Task requirements: From the listing below, copy each line where "GeminiResponseBody" occurs.

Excerpted data:
=======

(** * Streaming translation core of the Gemini-to-OpenAI gateway

    A shallow embedding of [src/gemini-client.ts] (SSE frame reassembly,
    thinking-channel state machine, retry and fallback controller,
    non-streaming completion), of [src/helpers/auto-model-switching.ts] and of
    the OpenAI stream transformer, with the properties of the specification
    stated and settled against these definitions.

    Around this core: the synthetic narrative and its chunks, the conversion
    of messages and the validation of images, the generation configuration,
    the API key middlewares and the streaming branch of the chat completions
    route, each with the properties its code shows. *)

From Stdlib Require Import List NArith ZArith Bool Lia String Ascii.
From Stdlib Require Import DecimalString.
From Stdlib Require QArith.
Import ListNotations.

(** ** JavaScript strings

    A JavaScript string is a sequence of UTF-16 code units.  The string
    methods the gateway calls are written out on lists of code units. *)
Module JS.

Definition jsstring := list N.

(** A source literal, one code unit per character. *)
Definition lit (s : string) : jsstring :=
  map N_of_ascii (list_ascii_of_string s).

Definition LF : N := 10.

(** Truthiness of a string: [if (s)]. *)
Definition truthy (s : jsstring) : bool :=
  match s with [] => false | _ :: _ => true end.

Fixpoint eqb (a b : jsstring) : bool :=
  match a, b with
  | [], [] => true
  | x :: a', y :: b' => (x =? y)%N && eqb a' b'
  | _, _ => false
  end.

(** [s.startsWith(p)] *)
Fixpoint startsWith (s p : jsstring) {struct p} : bool :=
  match p, s with
  | [], _ => true
  | _ :: _, [] => false
  | c :: p', d :: s' => (d =? c)%N && startsWith s' p'
  end.

(** [s.includes(p)] *)
Fixpoint includes (s p : jsstring) : bool :=
  startsWith s p || match s with [] => false | _ :: s' => includes s' p end.

(** [s.substring(n)] *)
Definition substring_from (n : nat) (s : jsstring) : jsstring := skipn n s.

(** [s.split(sep)] for a separator of one code unit; the result is never
    empty. *)
Fixpoint split (sep : N) (s : jsstring) : list jsstring :=
  match s with
  | [] => [[]]
  | x :: s' =>
      if (x =? sep)%N then [] :: split sep s'
      else match split sep s' with
           | [] => [[x]]
           | l :: ls => (x :: l) :: ls
           end
  end.

(** WhiteSpace and LineTerminator code points of ECMAScript, as stripped by
    [String.prototype.trim]. *)
Definition isWhiteSpace (c : N) : bool :=
  ((9 <=? c) && (c <=? 13) || (c =? 32) || (c =? 160) || (c =? 5760)
   || (8192 <=? c) && (c <=? 8202) || (c =? 8232) || (c =? 8233)
   || (c =? 8239) || (c =? 8287) || (c =? 12288) || (c =? 65279))%N.

Fixpoint trimStart (s : jsstring) : jsstring :=
  match s with
  | [] => []
  | c :: s' => if isWhiteSpace c then trimStart s' else s
  end.

Definition trimEnd (s : jsstring) : jsstring := rev (trimStart (rev s)).

(** [s.trim()] *)
Definition trim (s : jsstring) : jsstring := trimEnd (trimStart s).

(** The regular expression [/<think>(.*?)<\/think>/s], as a backtracking
    matcher runs it.  With the [s] flag [.] matches every code unit, so the
    lazy group grows one code unit at a time until [close] follows. *)
Fixpoint lazy_until (close s : jsstring) : option (jsstring * jsstring) :=
  if startsWith s close then Some ([], skipn (List.length close) s)
  else match s with
       | [] => None
       | c :: s' =>
           match lazy_until close s' with
           | Some (captured, rest) => Some (c :: captured, rest)
           | None => None
           end
       end.

(** A match that starts at the first code unit of [s]: the capture and the
    text after the match. *)
Definition match_here (open close s : jsstring)
  : option (jsstring * jsstring) :=
  if startsWith s open then lazy_until close (skipn (List.length open) s)
  else None.

(** The leftmost match: the text before it, the capture, the text after. *)
Fixpoint regex_exec (open close s : jsstring)
  : option (jsstring * jsstring * jsstring) :=
  match match_here open close s with
  | Some (captured, rest) => Some ([], captured, rest)
  | None =>
      match s with
      | [] => None
      | c :: s' =>
          match regex_exec open close s' with
          | Some (before, captured, rest) => Some (c :: before, captured, rest)
          | None => None
          end
      end
  end.

(** [s.replace(/open.*?close/gs, empty)] with the empty string as replacement:
    a left-to-right scan that drops every match; [skip] counts the code units
    of the current match still to drop. *)
Fixpoint replace_scan (open close : jsstring) (skip : nat) (s : jsstring)
  : jsstring :=
  match s with
  | [] => []
  | c :: s' =>
      match skip with
      | S k => replace_scan open close k s'
      | O =>
          match match_here open close s with
          | Some (captured, _) =>
              replace_scan open close
                (List.length open + List.length captured + List.length close - 1) s'
          | None => c :: replace_scan open close 0 s'
          end
      end
  end.

Definition THINK_OPEN : jsstring := lit "<think>".
Definition THINK_CLOSE : jsstring := lit "</think>".

(** [text.match(/<think>(.*?)<\/think>/s)], the first capture group. *)
Definition match_think (text : jsstring) : option jsstring :=
  match regex_exec THINK_OPEN THINK_CLOSE text with
  | Some (_, captured, _) => Some captured
  | None => None
  end.

(** [text.replace(/<think>.*?<\/think>/gs, empty)], the replacement being
    the empty string. *)
Definition strip_think (text : jsstring) : jsstring :=
  replace_scan THINK_OPEN THINK_CLOSE 0 text.

(** [`${n}`] for a number that is a natural number. *)
Definition decimal (n : N) : jsstring :=
  lit (NilZero.string_of_uint (N.to_uint n)).

End JS.

Import JS.

(** ** Data model *)

(** *** Upstream events ([GeminiResponse] and its parts) *)

Record GeminiPart := mkPart {
  part_text : option jsstring;
  part_thought : option bool
}.

Record GeminiContent := mkContent {
  parts : option (list GeminiPart)
}.

Record GeminiCandidate := mkCandidate {
  content : option GeminiContent
}.

Record GeminiUsageMetadata := mkUsageMetadata {
  promptTokenCount : option Z;
  candidatesTokenCount : option Z
}.

Record GeminiResponseBody := mkResponseBody {
  candidates : option (list GeminiCandidate);
  usageMetadata : option GeminiUsageMetadata
}.

Record GeminiResponse := mkGeminiResponse {
  response : option GeminiResponseBody
}.

(** *** Stream chunks ([StreamChunk] of [types.ts]) *)

Record UsageData := mkUsage {
  inputTokens : Z;
  outputTokens : Z
}.

Record ReasoningData := mkReasoning {
  reasoning_text : jsstring
}.

Inductive ChunkType :=
  text | usage | reasoning | thinking_content | real_thinking.

Inductive ChunkData :=
| DString (s : jsstring)
| DUsage (u : UsageData)
| DReasoning (r : ReasoningData).

Record StreamChunk := mkChunk {
  type : ChunkType;
  data : ChunkData
}.

(** *** Fragments

    One constructor per kind of [yield] of [gemini-client.ts]; [chunk_of]
    is the object the generator yields there. *)
Inductive Fragment :=
| OpenThinking
| CloseThinking
| ThinkingText (s : jsstring)
| RealThinking (s : jsstring)
| Text (s : jsstring)
| SwitchNotification (originalModel fallbackModel : jsstring)
| Reasoning (r : ReasoningData)
| Usage (u : UsageData).

Definition THINKING_OPEN : jsstring := lit "<thinking>" ++ [LF].
Definition THINKING_CLOSE : jsstring := [LF] ++ lit "</thinking>" ++ [LF; LF].

(** [createSwitchNotification] of [AutoModelSwitchingHelper] *)
Definition createSwitchNotification (originalModel fallbackModel : jsstring)
  : jsstring :=
  lit "[Auto-switched from " ++ originalModel ++ lit " to " ++ fallbackModel
  ++ lit " due to rate limiting]" ++ [LF; LF].

Definition chunk_of (f : Fragment) : StreamChunk :=
  match f with
  | OpenThinking => mkChunk thinking_content (DString THINKING_OPEN)
  | CloseThinking => mkChunk thinking_content (DString THINKING_CLOSE)
  | ThinkingText s => mkChunk thinking_content (DString s)
  | RealThinking s => mkChunk real_thinking (DString s)
  | Text s => mkChunk text (DString s)
  | SwitchNotification o f =>
      mkChunk text (DString (createSwitchNotification o f))
  | Reasoning r => mkChunk reasoning (DReasoning r)
  | Usage u => mkChunk usage (DUsage u)
  end.

(** *** Errors, requests, responses *)

Record Error := mkError { message : jsstring }.

Record Env := mkEnv {
  GEMINI_PROJECT_ID : option jsstring;
  ENABLE_FAKE_THINKING : option jsstring;
  ENABLE_REAL_THINKING : option jsstring;
  STREAM_THINKING_AS_CONTENT : option jsstring;
  ENABLE_AUTO_MODEL_SWITCHING : option jsstring
}.

(** [env.X === "true"] *)
Definition is_true (v : option jsstring) : bool :=
  match v with
  | Some s => JS.eqb s (lit "true")
  | None => false
  end.

(** [response.status], [response.body] as the byte chunks its reader
    delivers ([None] for a null body). *)
Record Response := mkResponse {
  status : N;
  body : option (list (list Byte.byte))
}.

(** [response.ok] *)
Definition ok (r : Response) : bool :=
  ((200 <=? status r) && (status r <=? 299))%N.

(** ** Platform and collaborators *)

(** [TextDecoderStream]: a UTF-8 decoder is a transducer that consumes one
    byte at a time and keeps the bytes of an unfinished sequence in its
    state; [dflush] is what it emits for a sequence cut by the end of the
    stream. *)
Class TextDecoder := {
  dstate : Type;
  dinit : dstate;
  dstep : dstate -> Byte.byte -> dstate * jsstring;
  dflush : dstate -> jsstring
}.

(** [JSON.parse] at the type the client reads it, [None] when it throws. *)
Class JsonParser := {
  JSON_parse : jsstring -> option GeminiResponse
}.

(** [AuthManager] of [auth.ts].  Its operations read and write the KV
    storage, the clock and the OAuth endpoint, and are taken as they are
    called, on an abstract state that holds the access token and the cache.
    [initializeAuth] throws when no valid credential can be obtained.
    [getAccessToken] is the token as it is written after [Bearer].
    [loadCodeAssist] is [callEndpoint("loadCodeAssist", ..)] read at
    [cloudaicompanionProject]: [None] when the call throws or the field is
    missing.  The call authenticates, sends its own request to the
    [loadCodeAssist] method of the endpoint and, on a 401, clears the token,
    authenticates again and sends the request once more; so it leaves
    another state behind, and its requests, one or two, are not stream
    requests. *)
Class AuthManager := {
  AuthState : Type;
  initializeAuth : AuthState -> Error + AuthState;
  clearTokenCache : AuthState -> AuthState;
  getAccessToken : AuthState -> jsstring;
  loadCodeAssist : AuthState -> option jsstring * AuthState
}.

=======

Response area:
Record GeminiResponseBody := mkResponseBody {
  response : option GeminiResponseBody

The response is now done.